Il s’avère impossible de dissocier La salle à côté du podium de gauche mais très agréable qu’occupe actuellement Pedro Almodóvar. Quoi qu’il en soit, puisque dès les premières mesures une jeune fille demande à Ingrid de consacrer son dernier roman avec « Ça n’arrivera plus », le film assimile la création et la diffusion de la culture à une forme d’union personnelle, insistant sur le lien indissociable entre l’art et la politique. . , tout d’abord, pour nous sauver des temps foutus.

Ethique et esthétique d’un métier

Le monde touche à sa fin et c’est pourquoi The Room Next Door marche sans se presser, se nourrissant du kaléidoscope de plaisirs qui l’entretiennent. La caméra est retirée de l’action pour explorer les plus belles vues de la maison qui les accueille, dans une forêt de pins de la Nouvelle-Angleterre.

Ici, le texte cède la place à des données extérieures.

Lemma main_loop_app (timeout_alias : bool) (a : args) (evs1 evs2 : list event) :
  forall st,
    main_loop timeout_alias a (evs1 ++ evs2) st
    = match main_loop timeout_alias a evs1 st with
      | Running st1 => main_loop timeout_alias a evs2 st1
      | Stopped e st1 => Stopped e st1
      end.
Proof.
  induction evs1 as [|ev evs1 IH]; intros st; cbn [app main_loop]; [reflexivity |].
  destruct (iteration timeout_alias a st ev); [apply IH | reflexivity].
Qed.

(** Calm events leave the log open with an empty buffer. *)
Lemma main_loop_calm_ready (timeout_alias : bool) (a : args) (evs : list event) :
  forall st st',
    csv_file (disk st) = Some (csv_path a, []) ->
    Forall (calm timeout_alias) evs ->
    main_loop timeout_alias a evs st = Running st' ->
    csv_file (disk st') = Some (csv_path a, []).
Proof.
  induction evs as [|ev evs IH]; intros st st' Hh Hcalm; cbn [main_loop].
  - intros H. inversion H. now subst.
  - inversion Hcalm as [|? ? Hev Hrest]; subst.
    destruct ev as [e | datagram recv_ts flt]; cbn [calm] in Hev; subst;
      cbn [iteration]; unfold outer_handler.
    + rewrite socket_timeout_caught. now apply IH.
    + destruct (parse_packet _) as [emg|e] eqn:P.
      * destruct st as [n b l [f cf tf]]. cbn [disk csv_file] in *. subst cf.
        rewrite persist_run. apply IH; [reflexivity | exact Hrest].
      * rewrite (parse_packet_raises _ _ P). apply IH; [exact Hh | exact Hrest].
Qed.

(** The [finally] clause: with the log open and its buffer empty, leaving
    closes the log and changes nothing on the disk. *)
Lemma leave_closes_log (a : args) (e : exn) (st : loop_state) (c : list byte) :
  csv_file (disk st) = Some (csv_path a, []) ->
  files (disk st) (csv_path a) = Some c ->
  csv_file (snd (leave e st)) = None
  /\ files (snd (leave e st)) (csv_path a) = Some c.
Proof.
  intros Hh Hc. unfold leave. cbn [snd step_instr]. unfold flush_handle.
  cbn [get_handle]. rewrite Hh, Hc. cbn [bind set_handle set_files files csv_file].
  split; [reflexivity |]. rewrite fs_set_same. now rewrite app_nil_r.
Qed.

(** When [recvfrom] raises anything but the timeout of the socket after
    calm events, the loop stops; [main] closes the log, which holds the
    header and the rows of all the accepted packets, and returns
    normally on an interrupt from the keyboard, lets the exception out
    otherwise. *)
Theorem shutdown_keeps_log (timeout_alias : bool) (a : args) (w : world)
        (evs rest : list event) (e : exn) :
  files w (csv_path a) = None ->
  Forall (calm timeout_alias) evs ->
  is_socket_timeout timeout_alias e = false ->
  exists w',
    main timeout_alias a None w (evs ++ RecvRaises e :: rest)
    = match e with
      | KeyboardInterrupt => Returned w'
      | _ => Raised e w'
      end
    /\ csv_file w' = None
    /\ files w' (csv_path a)
       = Some (encode_utf8 (csv_header ++ rows (accepted a evs))).
Proof.
  intros Hnew Hcalm He. destruct w as [f c t]. cbn [files] in Hnew.
  unfold main, start. cbn [files]. rewrite Hnew, open_log_run by assumption.
  set (st0 := mkLoop 0 0 None _).
  destruct (main_loop_calm timeout_alias a evs st0 (encode_utf8 csv_header))
    as (st & H1 & H2 & _); [reflexivity | apply fs_set_same | exact Hcalm |].
  assert (Hh : csv_file (disk st) = Some (csv_path a, [])).
  { apply (main_loop_calm_ready timeout_alias a evs st0 st);
      [reflexivity | exact Hcalm | exact H1]. }
  rewrite main_loop_app, H1. cbn [main_loop iteration]. unfold outer_handler.
  rewrite He. rewrite <- encode_utf8_app in H2.
  destruct (leave_closes_log a e st _ Hh H2) as [L1 L2].
  exists (snd (leave e st)). split; [| split; [exact L1 | exact L2]].
  unfold leave in *. cbn [snd] in *. destruct e; reflexivity.
Qed.

Lemma shutdown_keeps_log_witness :
  files empty_world (csv_path args_1) = None
  /\ Forall (calm true) events_1
  /\ is_socket_timeout true KeyboardInterrupt = false
  /\ exists w',
      main true args_1 None empty_world
           (events_1 ++ RecvRaises KeyboardInterrupt :: [])
      = Returned w'
      /\ csv_file w' = None.
Proof.
  assert (H1 : files empty_world (csv_path args_1) = None) by reflexivity.
  assert (H2 : Forall (calm true) events_1) by (repeat constructor).
  assert (H3 : is_socket_timeout true KeyboardInterrupt = false) by reflexivity.
  split; [exact H1 |]. split; [exact H2 |]. split; [exact H3 |].
  destruct (shutdown_keeps_log true args_1 empty_world events_1 []
              KeyboardInterrupt H1 H2 H3) as (w' & A & B & _).
  exists w'. split; [exact A | exact B].
Defined.

(** ** Long datagrams *)


(** ** The text of the rows and of the published file *)

Lemma Forall_firstn_keeps {A : Type} (P : A -> Prop) (n : nat) (l : list A) :
  Forall P l -> Forall P (firstn n l).
Proof.
  revert l. induction n as [|n IH]; intros l H; [constructor |].
  destruct H; cbn [firstn]; constructor; auto.
Qed.

Lemma Forall_skipn_keeps {A : Type} (P : A -> Prop) (n : nat) (l : list A) :
  Forall P l -> Forall P (skipn n l).
Proof.
  revert l. induction n as [|n IH]; intros l H; [exact H |].
  destruct H; cbn [skipn]; [constructor | auto].
Qed.

Lemma Forall_repeat_one {A : Type} (P : A -> Prop) (x : A) (n : nat) :
  P x -> Forall P (repeat x n).
Proof. intros H. induction n; cbn [repeat]; constructor; auto. Qed.

Lemma digit_char (n : Z) :
  is_digit (N.of_nat (Z.to_nat (48 + n mod 10))) = true.
Proof.
  pose proof (Z.mod_pos_bound n 10 ltac:(lia)) as H.
  unfold is_digit, in_range. apply andb_true_iff. split; apply N.leb_le; lia.
Qed.

Lemma digits_loop_digits (fuel : nat) :
  forall (n : Z) (acc : str),
    Forall (fun c => is_digit c = true) acc ->
    Forall (fun c => is_digit c = true)
           ((fix go (fuel : nat) (n : Z) (acc : str) {struct fuel} : str :=
               match fuel with
               | O => acc
               | S fuel' =>
                   if n =? 0 then acc
                   else go fuel' (n / 10)
                           (N.of_nat (Z.to_nat (48 + n mod 10)) :: acc)
               end) fuel n acc).
Proof.
  induction fuel as [|fuel IH]; intros n acc Hacc; [exact Hacc |].
  destruct (n =? 0); [exact Hacc |].
  apply IH. constructor; [apply digit_char | exact Hacc].
Qed.

Lemma digits_of_Z_digits (n : Z) :
  Forall (fun c => is_digit c = true) (digits_of_Z n).
Proof.
  destruct n as [|p|p].
  - repeat constructor.
  - unfold digits_of_Z. apply digits_loop_digits.
    repeat (constructor; try apply digit_char).
  - repeat constructor.
Qed.

Lemma digit_is_repr_char (c : char) : is_digit c = true -> repr_char c = true.
Proof. intros H. unfold repr_char. now rewrite H. Qed.

Lemma digits_repr_chars (l : str) :
  Forall (fun c => is_digit c = true) l -> Forall (fun c => repr_char c = true) l.
Proof. apply Forall_impl. exact digit_is_repr_char. Qed.

Lemma drop_zeros_rev_keeps (P : char -> Prop) (r : str) :
  Forall P r -> Forall P (drop_zeros_rev r).
Proof.
  induction 1 as [|c r Hc Hr IH]; cbn [drop_zeros_rev]; [constructor |].
  destruct (c =? 48)%N; [exact IH | constructor; assumption].
Qed.

Lemma short_digits_digits (m e : Z) :
  Forall (fun c => is_digit c = true) (fst (short_digits m e)).
Proof.
  unfold short_digits. destruct (shortest _ _ _ _ _) as [c e10]. cbn [fst].
  apply Forall_rev, drop_zeros_rev_keeps, Forall_rev, digits_of_Z_digits.
Qed.

Lemma repr_exponent_chars (e : Z) :
  Forall (fun c => repr_char c = true) (repr_exponent e).
Proof.
  unfold repr_exponent.
  pose proof (digits_repr_chars _ (digits_of_Z_digits (Z.abs e))) as D.
  constructor.
  - destruct (e <? 0); reflexivity.
  - destruct (Z.abs e <? 10); [constructor; [reflexivity | exact D] | exact D].
Qed.

Lemma repr_finite_chars (ds : str) (decpt : Z) :
  Forall (fun c => is_digit c = true) ds ->
  Forall (fun c => repr_char c = true) (repr_finite ds decpt).
Proof.
  intros Hd. pose proof (digits_repr_chars _ Hd) as H.
  assert (Z0 : forall n, Forall (fun c => repr_char c = true) (zeros n))
    by (intros n; apply Forall_repeat_one; reflexivity).
  unfold repr_finite.
  destruct ((decpt <=? -4) || (16 <? decpt)).
  - destruct H as [|d1 tl H1 Htl]; [constructor |].
    destruct tl as [|d2 tl].
    + constructor; [exact H1 |]. constructor; [reflexivity |].
      apply repr_exponent_chars.
    + constructor; [exact H1 |]. constructor; [reflexivity |].
      apply Forall_app. split; [exact Htl |].
      constructor; [reflexivity | apply repr_exponent_chars].
  - destruct (decpt <=? 0).
    + constructor; [reflexivity |]. constructor; [reflexivity |].
      apply Forall_app. split; [apply Z0 | exact H].
    + destruct (decpt <? Z.of_nat (List.length ds)).
      * apply Forall_app. split; [now apply Forall_firstn_keeps |].
        constructor; [reflexivity | now apply Forall_skipn_keeps].
      * apply Forall_app. split; [exact H |].
        apply Forall_app. split; [apply Z0 | repeat constructor].
Qed.
(** * tap-s3-csv: the sync layer ([tap_s3_csv/sync.py])

    A shallow embedding of the three functions of [sync.py]
    ([set_empty_values_null], [sync_table_file], [sync_stream]) and the
    properties the specification states about them.

    Python values are an inductive type, exceptions are a sum type, and the
    effectful functions run in a small state-error-trace monad whose store
    holds the singer state mapping and the open byte streams. The functions of
    other modules ([tap_s3_csv.s3], [singer], [singer_encodings], [dateutil])
    are the fields of a class of collaborators. *)

From Stdlib Require Import ZArith String Ascii DecimalString Sorted Permutation.
From stdpp Require Import base option list strings gmap sorting.

Local Open Scope string_scope.
Local Open Scope Z_scope.

Set Warnings "-register-all".

(** ** Exceptions and results *)

(** The exceptions the code can raise or let through. [KeyError], [TypeError]
    and [IndexError] come from Python's own operations; the others are the
    failures of the collaborators. *)
Inductive exn : Type :=
| KeyError (key : string)
| TypeError (msg : string)
| IndexError (msg : string)
| ValueError (msg : string)
| StorageError (msg : string)
| CsvError (msg : string)
| SchemaError (msg : string).

Inductive result (A : Type) : Type :=
| Ok (a : A)
| Raise (e : exn).
Arguments Ok {A} a.
Arguments Raise {A} e.

Module Result.
Definition bind {A B : Type} (r : result A) (k : A → result B) : result B :=
  match r with
  | Ok a => k a
  | Raise e => Raise e
  end.

Definition is_ok {A : Type} (r : result A) : bool :=
  match r with Ok _ => true | Raise _ => false end.

(** [d[key]] on a struct-like dict whose entry may be missing. *)
Definition getitem {A : Type} (key : string) (entry : option A) : result A :=
  match entry with
  | Some a => Ok a
  | None => Raise (KeyError key)
  end.
End Result.

(** [result] is a monad in stdpp's sense: [x ← r; k] runs [k] on the value of
    [r] and propagates an exception. *)
#[global] Instance result_ret : MRet result := λ A a, Ok a.
#[global] Instance result_bind : MBind result := λ A B k r, Result.bind r k.
#[global] Instance result_fmap : FMap result :=
  λ A B f r, Result.bind r (λ a, Ok (f a)).

(** ** Python values *)

(** The values a row or a config entry is built from. A dict is an
    association list in insertion order, with string keys (the field names of
    a row); a well-formed dict has no repeated key ([wf_value]). Strings are
    sequences of code points below 256. *)
Inductive value : Type :=
  | VNone
  | VBool (b : bool)
  | VInt (n : Z)
  | VStr (s : string)
  | VList (items : list value)
  | VTuple (items : list value)
  | VDict (entries : list (string * value)).

(** Induction on values, with the hypothesis available for every element of a
    container. *)
Section ValueInd.
Variable P : value → Prop.
Hypothesis HNone : P VNone.
Hypothesis HBool : ∀ b, P (VBool b).
Hypothesis HInt : ∀ n, P (VInt n).
Hypothesis HStr : ∀ s, P (VStr s).
Hypothesis HList : ∀ items, Forall P items → P (VList items).
Hypothesis HTuple : ∀ items, Forall P items → P (VTuple items).
Hypothesis HDict : ∀ entries, Forall (λ kv, P kv.2) entries → P (VDict entries).

Fixpoint value_ind_nested (v : value) : P v :=
  let fix all (l : list value) : Forall P l :=
    match l with
    | [] => @List.Forall_nil _ P
    | x :: l' => @List.Forall_cons _ P x l' (value_ind_nested x) (all l')
    end in
  let fix all_entries (l : list (string * value)) : Forall (λ kv, P kv.2) l :=
    match l with
    | [] => @List.Forall_nil _ (λ kv, P kv.2)
    | kv :: l' =>
        @List.Forall_cons _ (λ kv, P kv.2) kv l' (value_ind_nested kv.2) (all_entries l')
    end in
  match v with
  | VNone => HNone
  | VBool b => HBool b
  | VInt n => HInt n
  | VStr s => HStr s
  | VList items => HList items (all items)
  | VTuple items => HTuple items (all items)
  | VDict entries => HDict entries (all_entries entries)
  end.
End ValueInd.

(** Python's truth value testing ([bool(v)]). *)
Definition truthy (v : value) : bool :=
  match v with
  | VNone => false
  | VBool b => b
  | VInt n => negb (n =? 0)
  | VStr s => negb (String.eqb s "")
  | VList items | VTuple items => negb (Nat.eqb (length items) 0)
  | VDict entries => negb (Nat.eqb (length entries) 0)
  end.

(** ** Strings: [str.isspace], [repr] and [str] *)

Module PyStr.
(** The code points below 256 that [str.isspace] counts as whitespace:
    TAB, LF, VT, FF, CR, the separators FS, GS, RS, US, the space, NEL and
    the no-break space. *)
Definition is_whitespace (c : ascii) : bool :=
  let n := nat_of_ascii c in
  ((9 <=? n) && (n <=? 13) || (28 <=? n) && (n <=? 32) || (n =? 133) || (n =? 160))%nat.

Fixpoint all_whitespace (s : string) : bool :=
  match s with
  | EmptyString => true
  | String c s' => is_whitespace c && all_whitespace s'
  end.

(** [s.isspace()]: at least one character, and all of them whitespace. *)
Definition isspace (s : string) : bool :=
  match s with
  | EmptyString => false
  | String _ _ => all_whitespace s
  end.

Fixpoint contains (c : ascii) (s : string) : bool :=
  match s with
  | EmptyString => false
  | String c' s' => Ascii.eqb c c' || contains c s'
  end.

L’intrigue invente des rebondissements qui révèlent des tiroirs inexplorés, plein de boutons, de papiers de soie, de curieuses cartes postales, de petites bouteilles aux arômes. La scénographie d’Inbal Weinberg (Suspiria) travaille sur de belles miniatures, décorées par les habitués Carlota Casado et Iker Elias. À l’heure de la critique du privilège de Sexe et ville, la métropole d’Almodóvar continue d’être traversée à pied, elle est lue et feuillue sans vergogne.

Tilda Swinton en profite également, tout en se couvrant momentanément d’un sosie semblable à celui de The Eternal Daughter de Joanna Hogg. Pinpoint, sa Martha garde son visage impassible et son menton légèrement relevé, sauf lorsqu’elle ouvre un peu les yeux pour reconnaître sa culpabilité d’avoir été réprimandée par son amie.

Puis elle respirera à nouveau par petites gorgées, comme une personne malade. Comme une sorte de réflexion concave, Moore crée une Ingrid expressive et un peu trop dévouée, avec laquelle égaliser les volumes de sa complice… Ce ne sont pas des rôles pour débutants.

La caméra elle-même est fascinée par le test joyeux des images de leurs conversations, parfois dans une perspective frontale curieuse et non violente, et d’autres dans une perspective complètement latérale et plate. Le résultat est une cérébralité discrètequi, en brisant les schémas, tempère les formes du plan sans nier les éclats de joie ou d’émotion qui transforment d’instant en instant les deux amies en jeunes femmes souriantes. Taupes fantomatiques Lolea, rouges pareil.

Avec autant de lumière, la mort ne fait pas peur… Même si elle reste au cœur de ce film intense et harmonieux à l’image des perruques incroyablement blondes et des imprimés verts exquis d’Yves Saint-Laurent. Il ne faut donc pas être choqué par une fin annoncée et répétée, comme dans une histoire où la morale est juste que c’est fini…

Mais il y a quelque chose qui ne va pas. C’est peut-être la musique d’Alberto Iglesias, suspendue dans les frontières et teintée de mystère. Ou bien ce sera quelque chose de l’énorme tableau Hopper, aussi lumineux que désespéré, qui décore l’entrée. Nous devrons peut-être creuser plus profondément dans les lacunes cachées de The Room Next Door.